2. Adverts for which products are most strictly regulated? Why do you think this is?

Adverts for things such as prescription drugs, because if you sell it out too much, or its fake, it could have quite a large effect on one, or even many lives. Also things that may be used in the medical industry, also are quite strictly regulated overall due to if you make it sound really fake, but convincing, then the buyer may be tempted to buy, and find out it was a lie.

3. Do you think adverts need to be regulated. What harm might they do (if any)?

I think adverts need to be regulated. They need to have a limit on what they show. But of course, sometimes, regulation can go over the top, and can be too regulated, basically barring a lot of speech if regulated too much. So there is a limit on adverts being regulated, but too many rules and restrictions certainly hinder how much an ad can say, so there are limits.

4. Create your own set of regulations - about 10 rules which you think should apply to advertisers.

1. Don't over-sexualise body parts

2. Don't consider another race more superior or better than another one

3. There is no "ideal" body type. Don't make only one body type be the ideal one.

4. Mixed-race families are not taboo. They are ok.

5. Make sure the ad does not offend one group of people.

6. Make sure you don't mislead your reader.

7. Make the ads responsible. Make it available for all ages.

8. Try not to make something taboo, rather something normal.

9. If you are staking a claim, support it with proven evidence.

10. Make everything honest.

11. No sexism or racism

12. No innapropriate adverts to children

13. No negative stereotyping

14. No air brushing

15. No objectification

16. No sexually explicit content

17. Have an appropriate placement location

5. Would the benneton ads pass your set of regulations? Would you ban them? Be prepared to explain why or why not.

The benneton ads would pass most of my regulations. But not one of them, which I stated should be user friendly, and anybody of any age should view them without any discretion. So I would ban them due to the showing of nudity, which I think is bad for kids, so overall, it would be a good ad if it tried not to use nudity and thought of a better alternative.

Who regulates advertising?

In the UK, the Advertising Standards Authority (ASA) Legal, decent, honest and truthful.

Exploring the work of the asa Ltd

1. How many complaints were received?


2. What was the nature of the complaints?

That the ad was offensive due to the man's clothing and dance moves. Complaints were also received for being overtly sexual.

3. What was the ruling (Upheld or not upheld)?

It was not upheld.

4. What explanation was given for the ruling?
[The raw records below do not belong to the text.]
(* ===== verification/Store.v ===== *)
(** * The store (src/sdk/crates/rx-ports/src/lib.rs, src/sdk/crates/rx-storage/src/lib.rs)

    The [Store] record holds the tables of the database and one definition models each method of
    [Transaction] and [Repository].  A document carries a typed payload [V]: turning it into a
    [serde_json] value and back is the serializer's work and is not modelled.  The bytes of a
    document are the parameter [document_bytes] of the class [Encoder]; they count where the code
    looks at them (the 1 MiB limit, and the comparison of a repeated event or outbox entry with the
    stored one).  Tables keep SQLite's signed integers and the methods convert them ([counter],
    [signed]) as the code does.  The fork guard ([check_process]) has no counterpart: the model has
    one process. *)

From Stdlib Require Import Ascii.
From stdpp Require Import base gmap sets list strings sorting fin_maps numbers options.
From S2P Require Import Prelude Effects Types Canonical.
#[local] Open Scope string_scope.

(** ** Data (rx-ports) *)

Module OwnershipFailure.
Inductive OwnershipFailure := Contended | Acquire | ForeignProcess | ConnectionClose | Release.
End OwnershipFailure.
Abbreviation OwnershipFailure := OwnershipFailure.OwnershipFailure.

Module StoreError.
Inductive StoreError :=
| Ownership (kind : OwnershipFailure) (detail : string)
| Rejected (r : Rejection)
| Unavailable (detail : string)
| Integrity (detail : string)
| RevisionConflict (key : string)
| KeyConflict
| OutboxConflict
| Invalid (detail : string).
End StoreError.
Abbreviation StoreError := StoreError.StoreError.

Abbreviation SResult := (result StoreError).

Record Document (V : Type) := { schema : Name; value : V }.
Arguments schema {V} _.
Arguments value {V} _.
#[global] Instance Document_eq_dec `{EqDecision V} : EqDecision (Document V).
Proof. solve_decision. Defined.

Module Record.
Record Record (V : Type) := { key : Name; revision : Counter; document : Document V }.
Arguments key {V} _.
Arguments revision {V} _.
Arguments document {V} _.
End Record.
Abbreviation Record := Record.Record.

Record StoredEvent (V : Type) := { seq : Counter; event_id : Id; event_document : Document V }.
Arguments seq {V} _.
Arguments event_id {V} _.
Arguments event_document {V} _.

Record RequestScope := {
  installation_id : Id; client_namespace : Name; method : Name; request_key : string;
}.
#[global] Instance RequestScope_eq_dec : EqDecision RequestScope.
Proof. solve_decision. Defined.

Record SavedRequest (V : Type) := { fingerprint : Digest; saved_result : Document V }.
Arguments fingerprint {V} _.
Arguments saved_result {V} _.
#[global] Instance SavedRequest_eq_dec `{EqDecision V} : EqDecision (SavedRequest V).
Proof. solve_decision. Defined.

Module OutboxState.
Inductive OutboxState := New | EmitEntered | Voided | Delivered.
#[global] Instance OutboxState_eq_dec : EqDecision OutboxState.
Proof. solve_decision. Defined.
End OutboxState.
Abbreviation OutboxState := OutboxState.OutboxState.

Record OutboxRecord (V : Type) := {
  outbox_id : Id; outbox_state : OutboxState; outbox_document : Document V;
}.
Arguments outbox_id {V} _.
Arguments outbox_state {V} _.
Arguments outbox_document {V} _.

(** What the store hashes or measures: the bytes of a document and of a request scope. *)
Class Encoder (V : Type) := {
  document_bytes : Document V → DResult string;
  scope_bytes : RequestScope → DResult string;
}.

(** What becomes of a transaction at its end: SQLite may refuse it, and the process may die before or
    after the commit. *)
Inductive Fate :=
| Commits
| Refuses (detail : string)
| DiesBefore
| DiesAfter.

(** ** Tables (rx-storage/migrations) *)

(** A row of [entities] or [control_entities]. *)
Record Row (V : Type) := { row_revision : Z; row_document : Document V }.
Arguments row_revision {V} _.
Arguments row_document {V} _.

(** A row of [events] or [control_events]; [event_payload] is the encoded document. *)
Record EventRow (V : Type) := {
  row_seq : Z; row_event_id : string; event_row_document : Document V; event_payload : string;
}.
Arguments row_seq {V} _.
Arguments row_event_id {V} _.
Arguments event_row_document {V} _.
Arguments event_payload {V} _.

Record OutboxRow (V : Type) := {
  outbox_row_state : OutboxState; outbox_row_document : Document V; outbox_payload : string;
}.
Arguments outbox_row_state {V} _.
Arguments outbox_row_document {V} _.
Arguments outbox_payload {V} _.

Record Store (V : Type) := {
  entities : gmap Name (Row V);
  requests : gmap string (SavedRequest V);
  events : list (EventRow V);
  outbox_rows : gmap Id (OutboxRow V);
  control_events : list (EventRow V);
  control_entities : gmap Name (Row V);
}.
Arguments entities {V} _.
Arguments requests {V} _.
Arguments events {V} _.
Arguments outbox_rows {V} _.
Arguments control_events {V} _.
Arguments control_entities {V} _.

Definition empty_store {V} : Store V := {|
  entities := ∅; requests := ∅; events := []; outbox_rows := ∅;
  control_events := []; control_entities := ∅;
|}.

Definition set_entities {V} (f : gmap Name (Row V) → gmap Name (Row V)) (s : Store V) : Store V :=
  {| entities := f (entities s); requests := requests s; events := events s;
     outbox_rows := outbox_rows s; control_events := control_events s;
     control_entities := control_entities s |}.
Definition set_requests {V} (f : gmap string (SavedRequest V) → gmap string (SavedRequest V))
    (s : Store V) : Store V :=
  {| entities := entities s; requests := f (requests s); events := events s;
     outbox_rows := outbox_rows s; control_events := control_events s;
     control_entities := control_entities s |}.
Definition set_events {V} (f : list (EventRow V) → list (EventRow V)) (s : Store V) : Store V :=
  {| entities := entities s; requests := requests s; events := f (events s);
     outbox_rows := outbox_rows s; control_events := control_events s;
     control_entities := control_entities s |}.
Definition set_outbox {V} (f : gmap Id (OutboxRow V) → gmap Id (OutboxRow V)) (s : Store V) :
    Store V :=
  {| entities := entities s; requests := requests s; events := events s;
     outbox_rows := f (outbox_rows s); control_events := control_events s;
     control_entities := control_entities s |}.
Definition set_control {V} (f : list (EventRow V) → list (EventRow V))
    (g : gmap Name (Row V) → gmap Name (Row V)) (s : Store V) : Store V :=
  {| entities := entities s; requests := requests s; events := events s;
     outbox_rows := outbox_rows s; control_events := f (control_events s);
     control_entities := g (control_entities s) |}.

(** ** Conversions (rx-storage) *)

Definition i64_max : Z := 9223372036854775807.
Definition integrity (e : DomainError) : StoreError := StoreError.Integrity (DomainError_display e).

Definition counter (n : Z) : SResult Counter :=
  if (n <? 0)%Z then Err (StoreError.Integrity "negative stored counter") else Ok (Z.to_N n).
Definition signed (c : Counter) : SResult Z :=
  if (Z.of_N c <=? i64_max)%Z then Ok (Z.of_N c)
  else Err (StoreError.Invalid "SQLite revision range exhausted").

(** The size limit of [encode]. *)
Definition limited (bytes : DResult string) : SResult string :=
  b ← map_err integrity bytes;
  _ ← err_if (MAX_MESSAGE_BYTES <? N.of_nat (String.length b))%N
        (StoreError.Invalid "document exceeds 1 MiB");
  Ok b.

(** [prefix_range]: the bounds of the keys that start with [prefix]. *)
Fixpoint split_last (s : string) : option (string * ascii) :=
  match s with
  | EmptyString => None
  | String c s' =>
      match split_last s' with
      | None => Some (EmptyString, c)
      | Some (head, last) => Some (String c head, last)
      end
  end.
Definition prefix_range (prefix : string) : SResult (string * string) :=
  match split_last prefix with
  | None => Err (StoreError.Invalid "invalid internal key prefix")
  | Some (head, last) =>
      if negb (string_all name_byte prefix)
      then Err (StoreError.Invalid "invalid internal key prefix")
      else Ok (prefix, head +:+ String (ascii_of_N (N_of_ascii last + 1)) EmptyString)
  end.

(** SQLite's BINARY collation. *)
Definition string_ltb (a b : string) : bool := negb (String.leb b a).

(** ** Transaction (rx-storage, [impl Transaction for SqliteTransaction]) *)

Section store.
Context {V : Type} `{EqDecision V} `{Encoder V} `{UuidCrate}.
Implicit Types (doc : Document V) (s : Store V).

Definition Tx (A : Type) : Type := ST (Store V) StoreError A.

Definition encode doc : SResult string := limited (document_bytes doc).

Definition row_record (k : string) (row : Row V) : SResult (Record V) :=
  name ← map_err integrity (Name_new k);
  revision ← counter (row_revision row);
  Ok {| Record.key := name; Record.revision := revision; Record.document := row_document row |}.

Definition row_event (row : EventRow V) : SResult (StoredEvent V) :=
  n ← counter (row_seq row);
  id ← map_err integrity (Id_new (row_event_id row));
  Ok {| seq := n; event_id := id; event_document := event_row_document row |}.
While acknowledging that some viewers might have found the ad distasteful, they did not judge the ad to be offensive and in breach of the code. BV

1. How many complaints were received?


2. What was the nature of the complaints?
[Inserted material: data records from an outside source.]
#[export] Hint Extern 1 (Silent _ _ (modify _)) =>
  apply silent_memory; intros; reflexivity : typeclass_instances.

Section parts.
Context `{Crypto, Encoder State, UuidCrate, Machine}.
Context (plan : Plan) (programs : gmap Name Program).
Implicit Types (c d : Supervisor) (s t : State) (a b : Life) (p : Process).

#[local] Abbreviation run := (run plan programs).
#[local] Abbreviation Silent := (Silent plan programs).

#[export] Instance silent_elapsed (since : N) : Silent (elapsed since).
Proof. unfold elapsed, now. apply _. Qed.
#[export] Instance silent_forget i : Silent (forget_instance i).
Proof. unfold forget_instance. apply _. Qed.
#[export] Instance silent_retry p : Silent (retry_later p).
Proof. unfold retry_later, now. apply _. Qed.
#[export] Instance silent_retire r : Silent (retire_exited r).
Proof. unfold retire_exited. apply _. Qed.
#[export] Instance silent_clean_up r : Silent (clean_up r).
Proof. unfold clean_up. destruct (ProcessRecord.phase r); apply _. Qed.
#[export] Instance silent_observe_exit p program i code : Silent (observe_exit p program i code).
Proof. unfold observe_exit. apply _. Qed.
End parts.
(* ===== verification/SupervisorSteps.v ===== *)
(** * Every operation of the supervisor is a sequence of strides

    The parts of the loop one after another, then the operations, then the supervisor as a system that
    is opened, dies and is opened again on what its store holds. *)

From stdpp Require Import base gmap sets list strings fin_maps numbers options.
From S2P Require Import Prelude Effects Types Canonical Text Catalog Store Records Decisions Assessment SupervisorModel SupervisorPlan Supervisor SupervisorLife.
#[local] Open Scope string_scope.
#[local] Set Warnings "-register-all".

Section steps.
Context `{Crypto, Encoder State, UuidCrate, Machine}.
Context (plan : Plan) (programs : gmap Name Program).
Context (Hvalid : valid_plan plan programs).
#[local] Set Default Proof Using "Type Hvalid".
Implicit Types (c : Supervisor) (s t : State) (a b : Life) (p : Process) (l : Launch).

#[local] Abbreviation run := (run plan programs).
#[local] Abbreviation strides := (rtc (stride plan programs)).

Definition true_of {A} : A → Life → Prop := λ _ _, True.

Lemma own_dependency p d : p ∈ Plan.processes plan → d ∈ Process.depends_on p → d ≠ Process.id p.
Proof. intros (? & _ & _ & _ & Hd)%(valid_processes _ _ Hvalid). apply Hd. Qed.

Lemma same_process p q :
  p ∈ Plan.processes plan → q ∈ Plan.processes plan → Process.id p = Process.id q → p = q.
Proof. apply NoDup_fmap_key_inj, Hvalid. Qed.

(** ** Records the steps leave behind *)

Lemma phase_at_other n f s t m (P : Phase → Prop) :
  on_record n f s = Some t → m ≠ n → phase_at s m P → phase_at (forget_enforcement t) m P.
Proof using Type.
  intros (r & _ & _ & Ht)%on_record_Some Hm (r' & Hr' & HP).
  exists (forget_one r'). rewrite forget_lookup, Ht, decide_False, Hr' by done.
  split; [done|]. by rewrite (proj1 (forget_one_same r')).
Qed.

Lemma deps_ready_other s t p f :
  p ∈ Plan.processes plan → on_record (Process.id p) f s = Some t →
  deps_ready s p → deps_ready (forget_enforcement t) p.
Proof.
  intros Hp Ht Hd d Hin. eapply phase_at_other; [done|by apply own_dependency|by apply Hd].
Qed.

Lemma dependents_gone_other s t p f :
  p ∈ Plan.processes plan → on_record (Process.id p) f s = Some t →
  dependents_gone plan s p → dependents_gone plan (forget_enforcement t) p.
Proof.
  intros Hp Ht Hd q Hq Hin. eapply phase_at_other; [done| |by apply Hd].
  intros Heq. assert (q = p) as -> by by apply same_process.
  by apply (own_dependency p (Process.id p)).
Qed.

Lemma changed_record n f s t :
  on_record n f s = Some t → ∃ r, State.records s !! n = Some r ∧
    State.records (forget_enforcement t) !! n = Some (forget_one (f r)) ∧
    State.stop_requested (forget_enforcement t) = State.stop_requested s.
Proof.
  intros (r & Hr & Hstop & Ht)%on_record_Some. exists r.
  rewrite forget_lookup, Ht, decide_True by done. done.
Qed.

(** ** Questions *)

Lemma run_ask_start a p l :
  run a (ask_start plan p l) (λ yes b, b = if yes then with_deed (StartAllowed l) a else a).
Proof.
  unfold ask_start. apply run_silent; [apply _|]. intros [].
  - eapply run_bind; [apply (run_stride _ _ _ (with_deed (StartAllowed l) a)
      _ (λ _ b, b = with_deed (StartAllowed l) a)); [|apply stride_start_allowed|done]|].
    + by intros c <-.
    + intros _ b ->. by apply run_ret.
  - apply run_silent; [apply _|]. intros _. by apply run_ret.
Qed.

Lemma run_ask_stop a p l :
  run a (ask_stop plan p l) (λ yes b, b = if yes then with_deed (StopAllowed l) a else a).
Proof.
  unfold ask_stop. apply run_silent; [apply _|]. intros [].
  - eapply run_bind; [apply (run_stride _ _ _ (with_deed (StopAllowed l) a)
      _ (λ _ b, b = with_deed (StopAllowed l) a)); [|apply stride_stop_allowed|done]|].
    + by intros c <-.
    + intros _ b ->. by apply run_ret.
  - apply run_silent; [apply _|]. intros _. by apply run_ret.
Qed.

Lemma run_dependency_lost a p s :
  run a (dependency_lost p s) (λ x b, b = a ∧ (x = false → deps_ready s p)).
Proof.
  unfold dependency_lost. eapply (run_any_each _ _ _ _ (λ d, phase_at s d (λ ph, ph = Phase.ProcessReady))).
  - intros d _. eapply run_bind; [apply (run_expect _ _ _ _ (λ r b, b = a ∧ State.records s !! d = Some r)); by auto|].
    intros r b [-> Hr]. apply run_ret. split; [done|]. intros He. exists r. bool_simpl.
    by apply dec_stable in He.
  - split; [done|]. by intros ?.
  - by split.
Qed.

Lemma run_dependent_present a p s :
  run a (dependent_present plan p s) (λ x b, b = a ∧ (x = false → dependents_gone plan s p)).
Proof.
  unfold dependent_present.
  eapply (run_any_each _ _ _ _ (λ q, Process.id p ∈ Process.depends_on q →
    phase_at s (Process.id q) (λ ph, absent ph = true))).
  - intros q _. destruct (memb _ _) eqn:Hm.
    + eapply run_bind; [apply (run_expect _ _ _ _
        (λ r b, b = a ∧ State.records s !! Process.id q = Some r)); by auto|].
      intros r b [-> Hr]. apply run_ret. split; [done|]. intros He _. exists r. by bool_simpl.
    + apply run_ret. split; [done|]. intros _ Hin. apply memb_spec in Hin. congruence.
  - by split.
  - intros Hl. split; [done|]. intros _ q Hq. by apply Hl.
Qed.

Lemma run_must_wait a p s :
  run a (must_wait p s) (λ x b, b = a ∧ (x = false → deps_ready s p)).
Proof.
  unfold must_wait, now. apply run_silent; [apply _|]. intros after.
  apply run_silent; [apply _|]. intros []; [by apply run_ret|apply run_dependency_lost].
Qed.

(** ** Running processes *)

Definition running (ph : Phase) : bool :=
  memb ph [Phase.Starting; Phase.ProcessReady; Phase.Unready; Phase.StopRequested].

Lemma running_edge ph : running ph = true → edge ph Phase.Unknown = true ∧ edge ph Phase.Exited = true.
Proof. by destruct ph. Qed.

Lemma run_record_exit a p s code exit unexpected Q :
  Life.kept a = Some s →
  (∀ r, State.records s !! Process.id p = Some r → running (ProcessRecord.phase r) = true) →
  (∀ b, Q tt b) → run a (change (record_exit p code exit unexpected)) Q.
Proof.
  intros Hs Hrun HQ. apply run_change. intros s' t Hs' Ht. simplify_eq. split; [|done].
  unfold record_exit in Ht. apply bind_Some in Ht as (t' & Ht' & [= <-]).
  eapply stride_move; [done|]. eapply (moves_one _ _ (λ t, if unexpected : bool then set_stop true t else t)).
  - exact Ht'.
  - intros r Hr%Hrun%running_edge. destruct Hr as [_ Hr].
    destruct (State.stop_requested s); by split.
  - by destruct unexpected.
  - by destruct unexpected.
Qed.

Lemma run_latch a x (Q : unit → Life → Prop) :
  Q tt (with_latch x a) → run a (modify (set_latched x)) Q.
Proof. apply run_stride; [by intros c <-|apply stride_latch]. Qed.

Lemma run_check_running a p program s r :
  Life.kept a = Some s → State.records s !! Process.id p = Some r →
  run a (check_running p program s r) (λ over b, over = false → b = a).
Proof.
  intros Hs Hr. unfold check_running. destruct (ProcessRecord.instance r) as [i|]; [|by apply run_ret].
  change (memb _ _) with (running (ProcessRecord.phase r)).
  destruct (running _) eqn:Hrun; cbn [negb]; [|by apply run_ret].
  apply run_silent; [apply _|]. intros []; cbn [negb].
  - apply run_silent; [apply _|]. intros [code|]; [|by apply run_ret].
    apply run_silent; [apply _|]. intros exit. cbv zeta.
    set (unexpected := _ && _). clearbody unexpected.
    apply (run_bind _ _ _ _ _ _ (λ _ b, Life.kept b = Some s)).
    + destruct unexpected; [by apply (run_latch _ _ (λ _ b, Life.kept b = Some s))|by apply run_ret].
    + intros [] b Hb. eapply run_bind; [apply (run_record_exit _ _ s _ _ _ true_of)|].
      * done.
      * intros r' ?. by simplify_eq.
      * done.
      * intros _ b' _. do 3 (apply run_silent; [apply _|]; intros _). by apply run_ret.
  - eapply run_bind; [apply (run_settle _ _ _ s _ _ true_of); [done| |done]|].
    + intros r' ?. simplify_eq. apply running_edge in Hrun as [Hrun _]. by split.
    + intros _ b _. by apply run_ret.
Qed.

(** ** The stop branch *)

(** The state from which a process is told to stop. *)
Lemma run_terminate a s l force before (Q : unit → Life → Prop) :
  Life.kept a = Some s → may_terminate plan programs s l force →
  Life.deeds a = StopAllowed l :: before → (∀ b, Q tt b) → run a (terminate l force) Q.
Proof.
  intros Hs Hmay Hdeeds HQ. unfold terminate.
  eapply run_bind; [apply (run_stride _ _ _ (with_deed (TerminateCalled l force (Some s)) a) _ true_of)|].
  - intros c <-. unfold life, with_deed; cbn. f_equal. by rewrite <- Hs.
  - by eapply stride_terminate.
  - done.
  - intros _ b _. apply run_ask. intros []. apply HQ.
Qed.

Lemma run_begin_stopping a s l before :
  Life.kept a = Some s → may_terminate plan programs s l false →
  Life.deeds a = StopAllowed l :: before → run a (begin_stopping l) true_of.
Proof.
  intros Hs Hmay Hdeeds. unfold begin_stopping, now.
  eapply run_bind; [by apply (run_terminate _ _ _ _ _ true_of Hs Hmay Hdeeds)|].
  intros _ b _. apply run_silent; [apply _|]. intros t. by apply run_memory.
Qed.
The ad prompted complaints that the ad was offensive and encouraged bad language amongst children by using the word "booking" in place of a swear word.

3. What was the ruling (Upheld or not upheld)?

Not upheld

4. What explanation was given for the ruling?
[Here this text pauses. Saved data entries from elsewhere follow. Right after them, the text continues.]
(** C20: The supervisor keeps the contract of [Life]: whatever it does, with every failure of its store
    and every crash, its stored state, its latch and its acts change by strides only. *)
Theorem supervisor_refines_life x y :
  reachable x → rtc evolves x y → rtc (stride plan programs) (life x.2) (life y.2).
Proof. apply reachable_evolution. Qed.

Lemma reachable_honest x : reachable x → honest plan programs (Supervisor.acts x.2).
Proof.
  intros (_ & a & _ & Hd & Hs)%reachable_strides. apply strides_honest in Hs; [done|by rewrite Hd].
Qed.

(** C21: When a process is asked of the system, the store already holds its attempt: the state in the
    store shows the process entered under this very identity, within its restart budget, its
    dependencies ready and no stop requested; and the authority has just allowed this launch. *)
Theorem every_start_is_on_record x after l k before :
  reachable x → Supervisor.acts x.2 = (after ++ SpawnCalled l k :: before)%list →
  ∃ s rest, k = Some s ∧ may_spawn plan programs s l ∧
    before = StartAllowed l :: Entered l :: rest.
Proof. intros Hx%reachable_honest Hacts. rewrite Hacts in Hx. by apply honest_app in Hx. Qed.

(** C22: A process is told to stop only when its stop is on record, everything that depends on it is
    gone and the authority has just allowed it; only a process that acts on nothing is killed. *)
Theorem every_stop_is_on_record x after l force k before :
  reachable x → Supervisor.acts x.2 = (after ++ TerminateCalled l force k :: before)%list →
  ∃ s rest, k = Some s ∧ may_terminate plan programs s l force ∧ before = StopAllowed l :: rest.
Proof. intros Hx%reachable_honest Hacts. rewrite Hacts in Hx. by apply honest_app in Hx. Qed.

Lemma since_rearm_all d : RearmCalled ∉ d → since_rearm d = d.
Proof.
  induction d as [|e d IH]; [done|]. intros [He Hd]%not_elem_of_cons. destruct e; cbn; by rewrite ?IH.
Qed.

Lemma honest_rearm d : honest plan programs d → RearmCalled ∈ d → ∃ s, may_rearm plan programs s.
Proof.
  intros Hd Hin. apply list_elem_of_split in Hin as (d1 & d2 & ->). by apply honest_app in Hd.
Qed.

Lemma bounded_start a : Life.kept a = None → Life.deeds a = [] → bounded plan programs a.
Proof. intros Hk Hd. split; [by rewrite Hd|congruence|congruence]. Qed.

(** C23: Between two reactivations a process is started at most once more than its restart limit allows,
    however often the supervisor dies; a process that acts on the world is started at most once in
    the life of the store. *)
Theorem starts_are_bounded x p program :
  reachable x → p ∈ Plan.processes plan → programs !! Process.program p = Some program →
  (N.of_nat (count (asked_for (Process.id p)) (since_rearm (Supervisor.acts x.2)))
     ≤ Process.restart_limit p + 1)%N ∧
  (Program.effect program ≠ Effect.NonActuating →
   (count (asked_for (Process.id p)) (Supervisor.acts x.2) ≤ 1)%nat).
Proof.
  intros Hx Hp Hprogram. pose proof (reachable_honest x Hx) as Hhonest.
  apply reachable_strides in Hx as (Hx & a & Hk & Hd & Hs).
  destruct Hx as [Hv|[_ ->]]; [|split; [cbn; lia|cbn; lia]].
  apply strides_bounded in Hs as [Hnone Hsome Hatt]; [|done|by apply bounded_start].
  pose proof (honest_spawns _ _ (Process.id p) _ Hhonest) as Hle.
  change (Supervisor.acts x.2) with (Life.deeds (life x.2)) in *.
  set (d := Life.deeds (life x.2)) in *.
  assert (Hbound : (N.of_nat (count (entered_as (Process.id p)) (since_rearm d))
      ≤ Process.restart_limit p + 1)%N ∧
    (Program.effect program ≠ Effect.NonActuating →
     (count (entered_as (Process.id p)) (since_rearm d) ≤ 1)%nat)).
  { destruct (Life.kept (life x.2)) as [s|] eqn:Hkept; [|rewrite Hnone by done; lia].
    specialize (Hsome s (Process.id p) eq_refl).
    destruct (State.records s !! Process.id p) as [r|] eqn:Hr; [|rewrite Hsome; lia].
    destruct (Hatt s p program r eq_refl Hp Hprogram Hr) as [Hlimit Hone].
    split; [lia|]. intros ?%Hone. lia. }
  split; [lia|]. intros Heff. destruct Hbound as [_ Hone]. specialize (Hone Heff).
  enough (since_rearm d = d) as Hall by (rewrite Hall in Hle, Hone; lia).
  apply since_rearm_all. intros Hre. apply (honest_rearm d Hhonest) in Hre as (s & [_ _ Heffects]).
  destruct (Heffects p Hp) as (program' & ? & ?). congruence.
Qed.

(** C24: A process whose fate is unknown stays unknown in every future of the supervisor, and is never
    started, told to stop or killed again. *)
Theorem unknown_processes_are_left_alone x y n :
  reachable x → rtc evolves x y → kept_at (life x.2) n Phase.Unknown →
  kept_at (life y.2) n Phase.Unknown ∧
  ∃ acts, Supervisor.acts y.2 = (acts ++ Supervisor.acts x.2)%list ∧
    Forall (λ e, touches n e = false) acts.
Proof. intros Hx Hy. apply (strides_unknown plan programs (life x.2) (life y.2)), (reachable_evolution x y Hx Hy). Qed.

(** C25: From the moment a stop is on record nothing is started, in this process or a later one, unless
    software is explicitly reactivated. *)
Theorem stopped_supervisors_start_nothing x y :
  reachable x → rtc evolves x y → stopped (life x.2) →
  ∃ acts, Supervisor.acts y.2 = (acts ++ Supervisor.acts x.2)%list ∧
    (RearmCalled ∈ acts ∨ stopped (life y.2) ∧ Forall (λ e, is_spawn e = false) acts).
Proof. intros Hx Hy. apply (strides_stopped plan programs (life x.2) (life y.2)), (reachable_evolution x y Hx Hy). Qed.
End theorems.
They did not uphold the complaints, judging that it was a light hearted play on words that couldn’t be mistaken for an actual swear word. They also ruled that the ad was unlikely to encourage swearing amongst children; any children that did pick up on the joke were unlikely to have learned bad language through the ad itself.

Omega Pharma Ltd

1. How many complaints were received?


2. What was the nature of the complaints?

After seeing a photo of her friend who had lost weight, the other woman in the ad was unhappy about not being able to fit into her holiday wardrobe. The complaints were most likely received due to negative stereotyping of body image and confidence.

3. What was the ruling (Upheld or not upheld)?


4. What explanation was given for the ruling?

They banned the ad because it presented an irresponsible approach to body image and confidence.